Autotoxicity and defense
For their experiments, they chose diterpene glycosides from Nicotiana attenuata plants, a wild tobacco species. “These substances occur at very high concentrations in the leaves of tobacco plants. But we had no idea why they were such effective defenses or why they could be so toxic to produce. So the situation was completely different from the other very abundant toxin that this plant produces, namely, nicotine. Nicotine is a specific neurotoxin. Since plants lack nerves and muscles, they offer no target for the toxin. So producing and storing nicotine does not harm plants,” says Ian Baldwin from the Department of Molecular Ecology at the Jena Max Planck Institute, where the study was carried out.
To their surprise, the researchers found that tobacco plants which had been transformed so they could no longer produced two proteins involved in the biosynthesis of the diterpene glycosides and thus also not form the defensive substances otherwise stored in the leaves in large amounts, showed conspicuous symptoms of self-poisoning: they were sick, unable to grow normally, and could no longer reproduce. Further experiments revealed that certain components of the cell membrane, so-called sphingolipids, had been attacked.
Targeting the cell membrane
Sphingolipids are substances found in all animals and plants, including the enemies of wild tobacco, the larvae of the tobacco hawkmoth Manduca sexta. The researchers therefore asked whether the sphingolipid metabolism could be the target of the diterpene glycosides. In fact, Manduca sexta caterpillars, which had fed on plants without diterpene glycosides, grew significantly better than larvae, which had fed on controls that contained the defensive chemicals. Analyses of the frass of Manduca sexta larvae, which had ingested diterpene glycosides with their food, provided further insights, as the degradation of the plant toxins during larval digestion is more or less in reverse order to the synthesis of the substances in the plant. Plants prevent self-harm by storing the defensive substances in a non-toxic form. However, when insects feed on the plant, a part of the non-toxic molecule is cleaved off and the chemical becomes activated or “armed.” “Interestingly, in both cases, in plants with incomplete diterpene glycoside biosynthesis and in feeding caterpillars, the target of the toxins is the sphingolipid metabolism,” says first author Jiancai Li.

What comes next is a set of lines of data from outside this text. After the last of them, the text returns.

(* ===== verification/DeliveryProps.v ===== *)
(** What the turns of the listener do to sessions: a session is established only by
    the exact acknowledgment of its own complete snapshot, and incremental
    observations are delivered in order, at most once, and only for the session's
    own rank and node. *)

From S2P Require Import Prelude PyValue Json JsonProps Envelopes EnvelopesProps Frames Contracts Snapshots SnapshotsProps NodeChannel Listener ListenerProps.
Import ControlListener.

(** ** What a turn does to its session object *)

Definition no_observation (out : list output) : Prop :=
  Forall (fun o => match o with OObservation _ _ _ => False | _ => True end) out.

Lemma violations_no_observation out : Forall is_violation out -> no_observation out.
Proof. intros Hf. eapply Forall_impl; [exact Hf|]. by intros []. Qed.

Lemma no_observation_nil : no_observation [].
Proof. constructor. Qed.

Lemma no_observation_app a b : no_observation (a ++ b) <-> no_observation a /\ no_observation b.
Proof. apply Forall_app. Qed.

Lemma no_observation_cons o l :
  no_observation (o :: l) <-> match o with OObservation _ _ _ => False | _ => True end /\ no_observation l.
Proof. apply Forall_cons. Qed.

(** The parts of a session object that matter to establishment and delivery. *)
Definition same_identity (i i' : SessionInfo.t) : Prop :=
  SessionInfo.rank i' = SessionInfo.rank i /\ SessionInfo.node_id i' = SessionInfo.node_id i /\
  SessionInfo.registered i' = SessionInfo.registered i.
Definition same_pending (i i' : SessionInfo.t) : Prop :=
  SessionInfo.pending_snapshot_id i' = SessionInfo.pending_snapshot_id i /\
  SessionInfo.pending_snapshot_hash i' = SessionInfo.pending_snapshot_hash i /\
  SessionInfo.pending_snapshot_command_id i' = SessionInfo.pending_snapshot_command_id i.
Definition same_seqs (i i' : SessionInfo.t) : Prop :=
  SessionInfo.last_component_seq i' = SessionInfo.last_component_seq i.

(** Nothing of it changes. *)
Definition steady (i i' : SessionInfo.t) (out : list output) : Prop :=
  same_identity i i' /\ SessionInfo.established i' = SessionInfo.established i /\
  same_pending i i' /\ same_seqs i i' /\ no_observation out.

Lemma steady_refl i out : no_observation out -> steady i i out.
Proof. by repeat split. Qed.

Section session_effects.
  Context `{FloatText} (mac : text -> text -> text) (sha256 : text -> string) (cfg : config).
  Context (ans : answers) (conn : nat).

(** The turn changed at most the object of [conn], to one related by [R]. *)
Definition changes (R : SessionInfo.t -> list output -> Prop) (s : t) (out : list output) (s' : t)
    : Prop :=
  sessions s' = sessions s /\ exists i', objects s' = <[conn := i']> (objects s) /\ R i' out.

Lemma changes_same (R : SessionInfo.t -> list output -> Prop) s s' i out :
  objects s !! conn = Some i -> objects s' = objects s -> sessions s' = sessions s -> R i out ->
  changes R s out s'.
Proof.
  intros Hi Ho Hs HR. split; [done|]. exists i. split; [|done]. by rewrite insert_id, Ho.
Qed.

Lemma changes_put (R : SessionInfo.t -> list output -> Prop) s s' i' out :
  objects s' = <[conn := i']> (objects s) -> sessions s' = sessions s -> R i' out ->
  changes R s out s'.
Proof. intros Ho Hs HR. split; [done|]. by exists i'. Qed.

Definition turns (R : SessionInfo.t -> list output -> Prop) {A} (m : M A) (s : t) : Prop :=
  wp m (fun _ out s' => changes R s out s') (fun out s' => changes R s out s') s.

Lemma turns_mono (R R' : SessionInfo.t -> list output -> Prop) {A} (m : M A) s :
  turns R m s -> (forall i out, R i out -> R' i out) -> turns R' m s.
Proof.
  intros Hm HR. eapply wp_mono; [exact Hm|..]; intros *; intros [Hs (i' & Ho & Hi')];
    (split; [done|]; exists i'; auto).
Qed.

#[local] Hint Resolve violations_no_observation no_observation_nil steady_refl : exaserve.

Ltac quiet :=
  repeat (rewrite no_observation_app || rewrite no_observation_cons);
  repeat match goal with |- _ /\ _ => split end; try exact I; auto with exaserve.
Ltac unchanged Hi := apply (changes_same _ _ _ _ _ Hi); [reflexivity|reflexivity|apply steady_refl; quiet].

Lemma handle_receipt_steady i e s :
  objects s !! conn = Some i -> turns (steady i) (handle_receipt ans conn i e) s.
Proof. intros Hi. unfold turns, handle_receipt. wp_run; unchanged Hi. Qed.

Lemma handle_goodbye_steady i e s :
  objects s !! conn = Some i -> turns (steady i) (handle_goodbye ans conn i e) s.
Proof. intros Hi. unfold turns, handle_goodbye. wp_run; unchanged Hi. Qed.

Lemma handle_heartbeat_steady i e s :
  objects s !! conn = Some i -> turns (steady i) (handle_heartbeat mac cfg ans conn i e) s.
Proof.
  intros Hi. unfold turns, handle_heartbeat. wp_run; try unchanged Hi.
  all: rewrite (alter_some _ _ _ _ Hi);
    eapply changes_put; [reflexivity|reflexivity|]; repeat split; quiet.
Qed.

Sphingolipids are mediators in many physiological processes. This makes the effect of diterpene glycosides on sphingolipid metabolism so intriguing. “Diterpene glycosides and their derivatives can have broad defensive functions against many agricultural pests and pathogenic fungi. At the same time, many human diseases, such as diabetes, cancers and some neurodegenerative diseases are also associated with elevated sphingolipid metabolisms,” says Shuqing Xu from the Institute for Evolution and Biodiversity at the University of Münster, who is one of the senior authors of the study. Physicians have been searching for effective substances to treat these diseases by inhibiting the sphingolipid metabolism. The diterpene glycosides studied here could be potential candidates for further investigations.
“Frassomics” — a new powerful tool to study interactions between organisms
The analysis of larval frass proved to be the key to success in this study. The scientists call this new approach “frassomics”: a combination of frass (larval droppings) and metabolomics — the analysis of all metabolites in an organism. “From this work, we realized that frassomics can be a very powerful research tool. The analysis of larval frass can provide metabolic clues about how what one organism produces is metabolized by consumer organisms,” says Ian Baldwin.
The scientists plan to gain more insights into the “digestive duets” that occur between plants and insects, in order to better understand ecological interactions between plants, insects and microorganisms.